Previous possible fixes
Proposal 1
- The license-feeder stays case sensitive so that we keep a good traceability of the data we are gathering. The downside is that we will possibly store multiple variants of the same module, with different cases in the Package Metadata DB. The DB usage should not be a concern though as this is an independent DB from the GitLab instance.
- The license-exporter should be modified to export all the data we have for all case variants. This has the downside of exporting and syncing more data with the rails application (DB usage might be more of a concern here, probably worth checking the impact). The upside is that it offers more opportunities to adjust the logic downstream to enhance the UX around case handling, as all the data is available locally.
- The rails platform matching logic should be modified to do case insensitive lookup. As all variants are exported by the license-exporter, then the rails logic should be responsible for the merge and dedupe of results (rules TBD).
Proposal 2
- (Same as proposal 1) The license-feeder stays case sensitive so that we keep a good traceability of the data we are gathering. The downside is that we will possibly store multiple variants of the same module, with different cases in the Package Metadata DB. The DB usage should not be a concern though as this is an independent DB from the GitLab instance.
- The license-exporter should be modified to only export a single variant and should be responsible for the merge and dedupe of all the variants we have in the Package Metadata DB (rules TBD)

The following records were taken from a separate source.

(** [cluster_marks[k]]: the numbers of the occurrences that list [k], one
    entry for each time [k] is listed; [k in cluster_marks] holds exactly
    when the list is not empty. *)
Definition cluster_marks (occurrences : list occurrence) (k : nat)
  : list nat :=
  flat_map
    (fun p =>
       map (fun _ => S (fst p))
           (filter (Nat.eqb k)
                   (vowel_i_indices (snd p) ++ vowel_j_indices (snd p))))
    (enumerate occurrences).

Definition list_min (l : list nat) : nat :=
  match l with
  | [] => 0
  | x :: l' => fold_left Nat.min l' x
  end.

Definition DQUOTE : str := [0x22%N].

Definition span_class_title (k : hiatus_kind) : str * str :=
  match k with
  | AcrossLine => (lit "hiatus-across", lit "across-line hiatus")
  | InterWord => (lit "hiatus-inter", lit "interword hiatus")
  | IntraWord => (lit "hiatus-intra", lit "intra-word hiatus")
  end.

Definition html_part (occurrences : list occurrence) (k : nat) (cl : cluster)
  : str :=
  let esc := html_escape (cl_text cl) in
  match cluster_marks occurrences k with
  | [] => esc
  | marks =>
      let occ_id := list_min marks in
      match nth_error occurrences (occ_id - 1) with
      | Some occ =>
          let ct := span_class_title (kind (found occ)) in
          lit "<span class=" ++ DQUOTE ++ fst ct ++ DQUOTE
            ++ lit " title=" ++ DQUOTE ++ html_escape (snd ct) ++ DQUOTE
            ++ lit ">" ++ esc ++ lit "</span>"
      | None => esc
      end
  end.

Definition annotate (clusters : list cluster) (occurrences : list occurrence)
  : str :=
  flat_map (fun p => html_part occurrences (fst p) (snd p))
           (enumerate clusters).

(* ================================================================= *)
(** ** The detector (source lines 96 to 260) *)

Definition clusters_of (t : str) : list cluster :=
  map (add_line t) (grapheme_clusters t).

Definition detect_hiatus_in_text (text : str)
  (treat_iota_as_diphthong : bool) (max_cluster_lookahead : Z)
  : str * list occurrence :=
  let t := normalize_NFC U text in
  let clusters := clusters_of t in
  let occurrences :=
    map (expand clusters)
        (scan t clusters treat_iota_as_diphthong max_cluster_lookahead) in
  (annotate clusters occurrences, occurrences).

End Detector.

(* ================================================================= *)
(** ** Report rows (source lines 300 to 339)

    [write_outputs] builds one table row and one CSV record per occurrence
    and then writes two files.  The two lists are embedded; the template
    and the writing belong to the file system and are not. *)

(** [str(n)] for an int that is not negative. *)
Definition str_of_nat (n : nat) : str :=
  lit (NilZero.string_of_uint (Nat.to_uint n)).
(** The two lists of [config.py]. *)
Definition ads_domains : list str :=
  [ py "doubleclick.net"; py "googlesyndication.com"; py "googleadservices.com";
    py "adnxs.com"; py "advertising.com"; py "adsystem.com"; py "adtech.de";
    py "criteo.com"; py "outbrain.com"; py "taboola.com"; py "pubmatic.com";
    py "casalemedia.com"; py "rubiconproject.com"; py "openx.net" ].

Definition trackers_domains : list str :=
  [ py "google-analytics.com"; py "googletagmanager.com"; py "analytics.google.com";
    py "facebook.com/tr"; py "connect.facebook.net"; py "pixel.facebook.com";
    py "mixpanel.com"; py "segment.com"; py "amplitude.com"; py "hotjar.com";
    py "mouseflow.com"; py "crazyegg.com"; py "quantserve.com";
    py "scorecardresearch.com"; py "chartbeat.com"; py "newrelic.com" ].

(** The defaults of [config.py]. *)
Definition default_block_config : BlockConfig :=
  {| PLAYWRIGHT_BLOCK_IMAGES := true; PLAYWRIGHT_BLOCK_MEDIA := true;
     PLAYWRIGHT_BLOCK_FONTS := true; PLAYWRIGHT_BLOCK_ADS := true;
     PLAYWRIGHT_BLOCK_TRACKERS := true;
     ADS_DOMAINS := ads_domains; TRACKERS_DOMAINS := trackers_domains |}.

(** [route.abort()] or [route.continue_()]. *)
Inductive route_action := Abort | Continue.

(** [x in [a, b, ...]] on strings. *)
Definition one_of (x : str) (l : list str) : bool := existsb (str_eqb x) l.

(** [any(d in request_url for d in domains)] *)
Definition url_mentions (domains : list str) (request_url : str) : bool :=
  existsb (fun d => contains d request_url) domains.

(** [block_aggressively(route, request)], on the resource type and the
    URL of the request. *)
Definition block_aggressively (bc : BlockConfig) (resource_type request_url : str)
  : route_action :=
  if PLAYWRIGHT_BLOCK_IMAGES bc && one_of resource_type [py "image"; py "imageset"]
  then Abort
  else if PLAYWRIGHT_BLOCK_MEDIA bc && one_of resource_type [py "media"] then Abort
  else if PLAYWRIGHT_BLOCK_FONTS bc && one_of resource_type [py "font"] then Abort
  else if one_of resource_type [py "stylesheet"] then Abort
  else if PLAYWRIGHT_BLOCK_ADS bc && url_mentions (ADS_DOMAINS bc) request_url
  then Abort
  else if PLAYWRIGHT_BLOCK_TRACKERS bc && url_mentions (TRACKERS_DOMAINS bc) request_url
  then Abort
  else Continue.

End RouteFilter.

(* ===================================================================== *)
(** * Further terms *)
(* ===================================================================== *)

(** Notions the further properties are stated with. *)
Module Terms.
Import Soup Utils Extractors Processor Playwright.
(** * WebCraft voxel world: a shallow embedding of the grid, the block
    registry, the terrain generator, the chunk streamer, the mesh builder and
    the frustum test, with the properties of the specification stated and
    settled on the embedded code.

    Conventions of the embedding.
    - A JavaScript number is a rational [Q]; a value that may be [NaN] is an
      [option Q] with [None] for [NaN].  Integer-valued quantities that the
      code only ever uses as array indices or counters (coordinates, world
      dimensions, block ids) are [Z].
    - A JavaScript exception is the [Throw] case of [Result].
    - Arrays are lists; reading outside an array yields [undefined] ([None]),
      reading a property of [undefined] throws a [TypeError].
    - Objects that the source mutates in place are threaded explicitly. *)

From Stdlib Require Import ZArith QArith Qround Qminmax Qabs Lia Lqa List Bool.
From Stdlib Require Import Sorting.Sorted Sorting.Permutation.
From stdpp Require Import base option list gmap strings.

#[local] Open Scope Z_scope.

(** ** JavaScript runtime fragments *)

Inductive Error :=
  | TypeError
  | JsError (message : string).

Inductive Result (A : Type) :=
  | Ok (a : A)
  | Throw (e : Error).
Arguments Ok {A} a.
Arguments Throw {A} e.

#[global] Instance Result_ret : MRet Result := fun A a => Ok a.
#[global] Instance Result_bind : MBind Result := fun A B f m =>
  match m with
  | Ok a => f a
  | Throw e => Throw e
  end.

#[global] Instance Result_fmap : FMap Result := fun A B f m =>
  match m with
  | Ok a => Ok (f a)
  | Throw e => Throw e
  end.

Definition is_Ok {A} (r : Result A) : Prop :=
  match r with Ok _ => True | Throw _ => False end.

(** [try { body } catch (error) { handler }] *)
Definition try_catch {A} (body : Result A) (handler : Error -> Result A) : Result A :=
  match body with
  | Ok a => Ok a
  | Throw e => handler e
  end.

(** [for (let i = lo; i < hi; i++) body], the loop state threaded through. *)
Fixpoint for_loop {S : Type} (n : nat) (i : Z) (body : Z -> S -> Result S) (s : S)
  : Result S :=
  match n with
  | O => Ok s
  | Datatypes.S n' =>
      match body i s with
      | Ok s' => for_loop n' (i + 1) body s'
      | Throw e => Throw e
      end
  end.

Definition for_range {S : Type} (lo hi : Z) (body : Z -> S -> Result S) (s : S)
  : Result S :=
  for_loop (Z.to_nat (hi - lo)) lo body s.

(** The same loop for a body that cannot throw. *)
Fixpoint iter_loop {S : Type} (n : nat) (i : Z) (body : Z -> S -> S) (s : S) : S :=
  match n with
  | O => s
  | Datatypes.S n' => iter_loop n' (i + 1) body (body i s)
  end.

Definition iter_range {S : Type} (lo hi : Z) (body : Z -> S -> S) (s : S) : S :=
  iter_loop (Z.to_nat (hi - lo)) lo body s.

(** [a[i]] for an array [a]: [undefined] outside the array. *)
Definition js_get {A} (a : list A) (i : Z) : option A :=
  if i <? 0 then None else a !! Z.to_nat i.

(** [a[i] = v] on an array of possibly-empty slots: a negative index only adds
    a named property (invisible to index reads), an index past the end grows
    the array, leaving holes. *)
Definition js_set {A} (a : list (option A)) (i : Z) (v : option A) : list (option A) :=
  if i <? 0 then a
  else if (Z.to_nat i <? length a)%nat then <[Z.to_nat i := v]> a
  else a ++ replicate (Z.to_nat i - length a)%nat None ++ [v].

(** Strings are sequences of UTF-16 code units. *)
Abbreviation JsString := (list Z).

(** [str.charCodeAt(i)]: [NaN] outside the string. *)
Definition charCodeAt (str : JsString) (i : Z) : option Z := js_get str i.

(** [String.fromCharCode(n)]: the code unit [n] modulo 2^16; [NaN] gives 0. *)
Definition fromCharCode (n : option Z) : Z :=
  match n with
  | Some n => n mod 65536
  | None => 0
  end.

(** Comparison of numbers. *)
Definition Qltb (a b : Q) : bool := negb (Qle_bool b a).

(** ** Numeric library ([Math]) *)

Module Math.

(** [Math.PI], the double nearest to pi. *)
Definition PI : Q := 884279719003555 # 281474976710656.

Definition floor (x : Q) : Z := Qfloor x.

(** [Math.round(x)] is [floor(x + 0.5)]. *)
Definition round (x : Q) : Z := Qfloor (x + (1 # 2)).

(** [Math.min(a, b)] and [Math.max(a, b)] on numbers that may be [NaN]
    ([None]): the answer is [NaN] as soon as an argument is. *)
Definition min (a b : option Q) : option Q :=
  a' ← a; b' ← b; Some (Qmin a' b').
Definition max (a b : option Q) : option Q :=
  a' ← a; b' ← b; Some (Qmax a' b').

(** [Math.sqrt]: the square root truncated to 52 binary places.  It is
    monotone, non-negative and exact on squares of integers, the properties of
    the IEEE square root that the code relies on. *)
Definition sqrt (x : Q) : Q :=
  Z.sqrt (Qfloor (x * inject_Z (2 ^ 104))) # (2 ^ 52).

(** [1 - r2/(k(k+1)) (1 - r2/((k+2)(k+3)) (1 - ...))], [n] factors deep. *)
Fixpoint series (n : nat) (k : Z) (r2 : Q) : Q :=
  match n with
  | O => 1
  | Datatypes.S n' =>
      Qred (1 - r2 / inject_Z (k * (k + 1)) * series n' (k + 2) r2)
  end.

(** Reduction of an angle to the period around 0. *)
Definition reduce (x : Q) : Q :=
  Qred (x - 2 * PI * inject_Z (round (x / (2 * PI)))).

(** Rounding to 60 binary places. *)
Definition rounded (x : Q) : Q := Qred (round (x * inject_Z (2 ^ 60)) # (2 ^ 60)).

(** [Math.sin], [Math.cos] and [Math.tan]: the Taylor polynomials of degree 31
    and 30 after range reduction, rounded to 60 binary places; [sin] and [cos]
    are exact at 0. *)
Definition sin (x : Q) : Q := let r := reduce x in rounded (r * series 15 2 (r * r)).
Definition cos (x : Q) : Q := let r := reduce x in rounded (series 15 1 (r * r)).
Definition tan (x : Q) : Q := rounded (sin x / cos x).

End Math.
(** ** Block types (blocks.js) *)

Module BLOCK.

(** [DIRECTION = { UP: 1, DOWN: 2, LEFT: 3, RIGHT: 4, FORWARD: 5, BACK: 6 }] *)
Inductive DIRECTION := UP | DOWN | LEFT | RIGHT | FORWARD | BACK.

#[global] Instance DIRECTION_eq_dec : EqDecision DIRECTION.
Proof. solve_decision. Defined.

Definition DIRECTION_code (d : DIRECTION) : Z :=
  match d with
  | UP => 1 | DOWN => 2 | LEFT => 3 | RIGHT => 4 | FORWARD => 5 | BACK => 6
  end.

(** A texture function [(world, lightmap, lit, x, y, z, dir) => coords]; every
    texture of the registry looks at [lit] and [dir] only.  It answers an
    array of numbers, any of which may be [NaN] ([None]). *)
Definition Texture := bool -> DIRECTION -> list (option Q).

(** The [metadata] argument of [setBlock], an object of the caller. *)
Definition Metadata := list (string * Z).

(** A block object.  A property that may be missing is an [option]; [id] is
    [Some n] exactly when [typeof block.id === 'number'], [texture] is
    [Some f] exactly when [typeof block.texture === 'function']; [xray] and
    [rentgenView] record the truthiness of those properties. *)
Record Block := mkBlock {
  id : option Z;
  spawnable : option bool;
  transparent : option bool;
  selflit : option bool;
  gravity : option bool;
  fluid : option bool;
  texture : option Texture;
  xray : bool;
  rentgenView : bool;
  opacity : option Q;
  metadata : option Metadata
}.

- The rails platform matching logic should be modified to do case insensitive lookup. As a single variant is exported, the DB lookup will return a uniq result which is the currently expected behavior of that codebase (so this is a simpler change in the rails source code). The rails DB should probably be migrated to clean up other variants that will no longer be synced and used though.
Proposal 3
- The license-feeder (or license-processor?) becomes case insensitive and stores only a single variant in the Package Metadata DB. The feeder (or processor) is then be responsible for the merge and dedupe of the original data we gather. There should be no noticeable performance hit and this workflow is decoupled from the user facing features and workflows. The DB must be cleaned up and existing records merged together. The downside is that we lose a bit of traceability of the data we are gathering. This could possibly be aleviated with additional observability if necessary. This looks like a faster change for short term results but with a higher cost if we change our mind down the road.
- The license-exporter probably needs no change.
- (Same as proposal 3) The rails platform matching logic should be modified to do case insensitive lookup. As a single variant is exported, the DB lookup will return a uniq result which is the currently expected behavior of that codebase (so this is a simpler change in the rails source code). The rails DB should probably be migrated to clean up other variants that will no longer be synced and used though.